## What you should do
A single number is needed: how many lines of the data below contain "Defined".

## Records shown
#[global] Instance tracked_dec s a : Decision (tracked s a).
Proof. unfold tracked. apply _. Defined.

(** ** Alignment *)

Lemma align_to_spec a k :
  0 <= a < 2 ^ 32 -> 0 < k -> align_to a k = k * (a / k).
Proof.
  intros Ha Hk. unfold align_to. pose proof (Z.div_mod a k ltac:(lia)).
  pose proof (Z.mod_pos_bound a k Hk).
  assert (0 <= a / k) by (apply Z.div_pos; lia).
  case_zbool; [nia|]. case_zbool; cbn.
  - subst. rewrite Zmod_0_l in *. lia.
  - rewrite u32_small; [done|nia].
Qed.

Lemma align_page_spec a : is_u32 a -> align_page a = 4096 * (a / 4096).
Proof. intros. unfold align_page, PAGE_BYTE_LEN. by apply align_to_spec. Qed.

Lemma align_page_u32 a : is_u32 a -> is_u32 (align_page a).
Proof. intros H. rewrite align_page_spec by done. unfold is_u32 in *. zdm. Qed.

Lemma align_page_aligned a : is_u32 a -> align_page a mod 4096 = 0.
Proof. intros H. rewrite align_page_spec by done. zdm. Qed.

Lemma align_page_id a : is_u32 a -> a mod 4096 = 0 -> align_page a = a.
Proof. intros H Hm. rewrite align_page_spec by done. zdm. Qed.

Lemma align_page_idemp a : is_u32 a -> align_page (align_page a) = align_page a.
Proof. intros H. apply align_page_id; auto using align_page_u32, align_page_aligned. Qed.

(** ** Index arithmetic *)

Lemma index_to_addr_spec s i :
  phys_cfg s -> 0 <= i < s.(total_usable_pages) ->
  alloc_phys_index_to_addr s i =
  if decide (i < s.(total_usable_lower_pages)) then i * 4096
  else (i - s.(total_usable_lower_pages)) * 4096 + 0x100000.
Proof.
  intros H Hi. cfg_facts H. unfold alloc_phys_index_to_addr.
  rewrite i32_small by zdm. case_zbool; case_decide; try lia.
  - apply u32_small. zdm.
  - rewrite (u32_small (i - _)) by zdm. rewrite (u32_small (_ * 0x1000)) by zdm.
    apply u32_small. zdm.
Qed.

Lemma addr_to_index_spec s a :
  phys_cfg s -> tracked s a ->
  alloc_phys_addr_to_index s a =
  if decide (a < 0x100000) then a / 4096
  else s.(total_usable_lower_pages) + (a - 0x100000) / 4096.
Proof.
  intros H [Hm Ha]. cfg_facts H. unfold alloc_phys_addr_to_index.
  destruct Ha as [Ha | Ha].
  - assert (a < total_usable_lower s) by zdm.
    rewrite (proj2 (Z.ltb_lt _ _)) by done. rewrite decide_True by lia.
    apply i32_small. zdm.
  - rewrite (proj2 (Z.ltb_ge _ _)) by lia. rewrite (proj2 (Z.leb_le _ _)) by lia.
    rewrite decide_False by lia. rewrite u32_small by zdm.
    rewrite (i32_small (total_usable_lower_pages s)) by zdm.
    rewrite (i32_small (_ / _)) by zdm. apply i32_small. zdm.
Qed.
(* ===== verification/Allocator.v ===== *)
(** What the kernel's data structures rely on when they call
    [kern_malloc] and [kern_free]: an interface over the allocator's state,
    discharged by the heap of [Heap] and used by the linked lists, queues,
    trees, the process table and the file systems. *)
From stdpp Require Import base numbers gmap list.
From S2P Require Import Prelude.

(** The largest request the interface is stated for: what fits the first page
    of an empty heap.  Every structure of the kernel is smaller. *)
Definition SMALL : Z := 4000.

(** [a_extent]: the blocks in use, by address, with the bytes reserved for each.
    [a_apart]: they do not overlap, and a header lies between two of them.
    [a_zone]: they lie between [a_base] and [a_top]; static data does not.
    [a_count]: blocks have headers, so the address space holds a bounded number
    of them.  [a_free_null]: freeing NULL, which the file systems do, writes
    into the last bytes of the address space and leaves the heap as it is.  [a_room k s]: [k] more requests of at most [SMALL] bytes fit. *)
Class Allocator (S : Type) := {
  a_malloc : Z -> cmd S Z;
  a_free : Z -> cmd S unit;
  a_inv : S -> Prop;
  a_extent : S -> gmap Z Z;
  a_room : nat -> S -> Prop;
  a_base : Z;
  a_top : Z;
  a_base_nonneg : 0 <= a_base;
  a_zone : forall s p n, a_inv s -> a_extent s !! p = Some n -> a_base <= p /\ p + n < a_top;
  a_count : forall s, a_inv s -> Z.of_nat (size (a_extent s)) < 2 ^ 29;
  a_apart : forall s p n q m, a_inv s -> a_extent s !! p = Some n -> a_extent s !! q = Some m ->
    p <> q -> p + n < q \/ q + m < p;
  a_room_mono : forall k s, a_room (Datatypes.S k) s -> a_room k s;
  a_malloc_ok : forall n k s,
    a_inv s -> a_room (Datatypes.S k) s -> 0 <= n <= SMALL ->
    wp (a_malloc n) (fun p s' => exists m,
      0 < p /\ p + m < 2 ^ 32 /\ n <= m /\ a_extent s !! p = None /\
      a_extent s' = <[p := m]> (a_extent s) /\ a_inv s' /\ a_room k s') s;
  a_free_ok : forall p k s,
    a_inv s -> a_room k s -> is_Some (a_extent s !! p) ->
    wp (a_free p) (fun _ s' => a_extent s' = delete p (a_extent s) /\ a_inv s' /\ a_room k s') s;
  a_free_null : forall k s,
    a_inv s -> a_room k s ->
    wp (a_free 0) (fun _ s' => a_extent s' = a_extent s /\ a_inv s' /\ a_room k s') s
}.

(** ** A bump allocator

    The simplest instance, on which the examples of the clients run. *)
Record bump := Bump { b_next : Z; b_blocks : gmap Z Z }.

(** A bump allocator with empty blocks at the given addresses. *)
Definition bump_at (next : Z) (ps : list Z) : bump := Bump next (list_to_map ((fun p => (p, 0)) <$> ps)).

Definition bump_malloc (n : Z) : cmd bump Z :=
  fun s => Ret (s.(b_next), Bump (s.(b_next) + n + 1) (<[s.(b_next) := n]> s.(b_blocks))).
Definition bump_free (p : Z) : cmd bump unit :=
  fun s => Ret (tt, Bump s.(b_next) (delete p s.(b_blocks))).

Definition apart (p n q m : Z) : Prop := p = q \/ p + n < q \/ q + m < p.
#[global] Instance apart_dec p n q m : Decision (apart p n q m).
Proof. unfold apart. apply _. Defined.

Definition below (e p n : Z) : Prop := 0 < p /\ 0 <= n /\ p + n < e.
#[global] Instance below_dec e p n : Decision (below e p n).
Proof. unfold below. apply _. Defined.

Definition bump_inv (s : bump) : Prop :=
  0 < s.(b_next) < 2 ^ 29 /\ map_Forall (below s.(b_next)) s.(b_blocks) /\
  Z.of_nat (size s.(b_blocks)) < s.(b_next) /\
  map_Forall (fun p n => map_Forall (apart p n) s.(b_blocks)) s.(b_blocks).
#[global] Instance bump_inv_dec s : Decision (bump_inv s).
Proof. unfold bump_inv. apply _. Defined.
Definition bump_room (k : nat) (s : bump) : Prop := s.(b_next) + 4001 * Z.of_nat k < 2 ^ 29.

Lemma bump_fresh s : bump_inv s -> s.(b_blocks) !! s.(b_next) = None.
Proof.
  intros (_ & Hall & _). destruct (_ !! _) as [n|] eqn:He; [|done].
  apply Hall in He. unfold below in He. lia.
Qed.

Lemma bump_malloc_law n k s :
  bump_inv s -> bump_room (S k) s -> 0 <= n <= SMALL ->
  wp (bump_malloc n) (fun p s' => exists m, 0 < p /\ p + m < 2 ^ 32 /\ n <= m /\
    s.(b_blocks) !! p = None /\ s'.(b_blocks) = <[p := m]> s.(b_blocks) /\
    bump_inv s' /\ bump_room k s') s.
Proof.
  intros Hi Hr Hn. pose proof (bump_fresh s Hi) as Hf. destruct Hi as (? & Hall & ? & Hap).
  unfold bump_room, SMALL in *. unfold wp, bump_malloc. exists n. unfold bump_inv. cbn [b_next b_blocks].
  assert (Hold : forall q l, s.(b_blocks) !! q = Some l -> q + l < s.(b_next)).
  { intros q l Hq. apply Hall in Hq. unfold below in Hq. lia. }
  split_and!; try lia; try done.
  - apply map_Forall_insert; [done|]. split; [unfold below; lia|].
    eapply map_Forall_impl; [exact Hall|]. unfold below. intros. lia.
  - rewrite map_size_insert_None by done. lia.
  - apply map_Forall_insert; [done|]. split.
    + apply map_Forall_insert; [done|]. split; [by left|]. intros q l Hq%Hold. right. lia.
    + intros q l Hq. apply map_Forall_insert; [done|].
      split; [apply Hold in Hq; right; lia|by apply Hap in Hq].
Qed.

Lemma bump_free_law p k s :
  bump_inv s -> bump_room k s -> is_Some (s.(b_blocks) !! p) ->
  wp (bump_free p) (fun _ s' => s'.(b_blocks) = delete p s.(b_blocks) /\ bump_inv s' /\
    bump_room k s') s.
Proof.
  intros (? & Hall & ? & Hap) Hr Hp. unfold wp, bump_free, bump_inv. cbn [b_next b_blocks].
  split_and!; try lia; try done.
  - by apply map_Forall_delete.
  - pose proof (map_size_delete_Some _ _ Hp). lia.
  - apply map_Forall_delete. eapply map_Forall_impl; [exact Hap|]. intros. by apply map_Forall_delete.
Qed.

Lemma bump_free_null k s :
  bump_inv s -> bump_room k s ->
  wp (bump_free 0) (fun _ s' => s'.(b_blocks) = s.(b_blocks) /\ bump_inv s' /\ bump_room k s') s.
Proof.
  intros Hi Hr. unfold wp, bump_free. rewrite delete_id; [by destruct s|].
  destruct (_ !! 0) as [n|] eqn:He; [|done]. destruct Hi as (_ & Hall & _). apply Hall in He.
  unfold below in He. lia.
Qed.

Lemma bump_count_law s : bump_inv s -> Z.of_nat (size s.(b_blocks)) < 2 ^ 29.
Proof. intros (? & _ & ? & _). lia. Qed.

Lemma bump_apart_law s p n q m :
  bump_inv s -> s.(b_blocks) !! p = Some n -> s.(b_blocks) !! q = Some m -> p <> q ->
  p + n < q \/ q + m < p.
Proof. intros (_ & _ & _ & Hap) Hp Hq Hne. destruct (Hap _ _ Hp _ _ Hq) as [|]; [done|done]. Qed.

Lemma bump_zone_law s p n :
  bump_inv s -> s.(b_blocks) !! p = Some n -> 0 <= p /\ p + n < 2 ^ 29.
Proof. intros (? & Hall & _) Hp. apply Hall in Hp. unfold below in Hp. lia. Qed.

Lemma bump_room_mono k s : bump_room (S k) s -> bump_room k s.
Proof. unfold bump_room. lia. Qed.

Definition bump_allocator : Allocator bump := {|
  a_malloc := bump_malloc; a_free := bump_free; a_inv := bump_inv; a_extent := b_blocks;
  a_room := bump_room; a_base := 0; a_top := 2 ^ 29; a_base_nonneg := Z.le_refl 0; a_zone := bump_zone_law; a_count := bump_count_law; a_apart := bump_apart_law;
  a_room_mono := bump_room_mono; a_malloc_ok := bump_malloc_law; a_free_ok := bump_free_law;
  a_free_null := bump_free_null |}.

## Your solution
4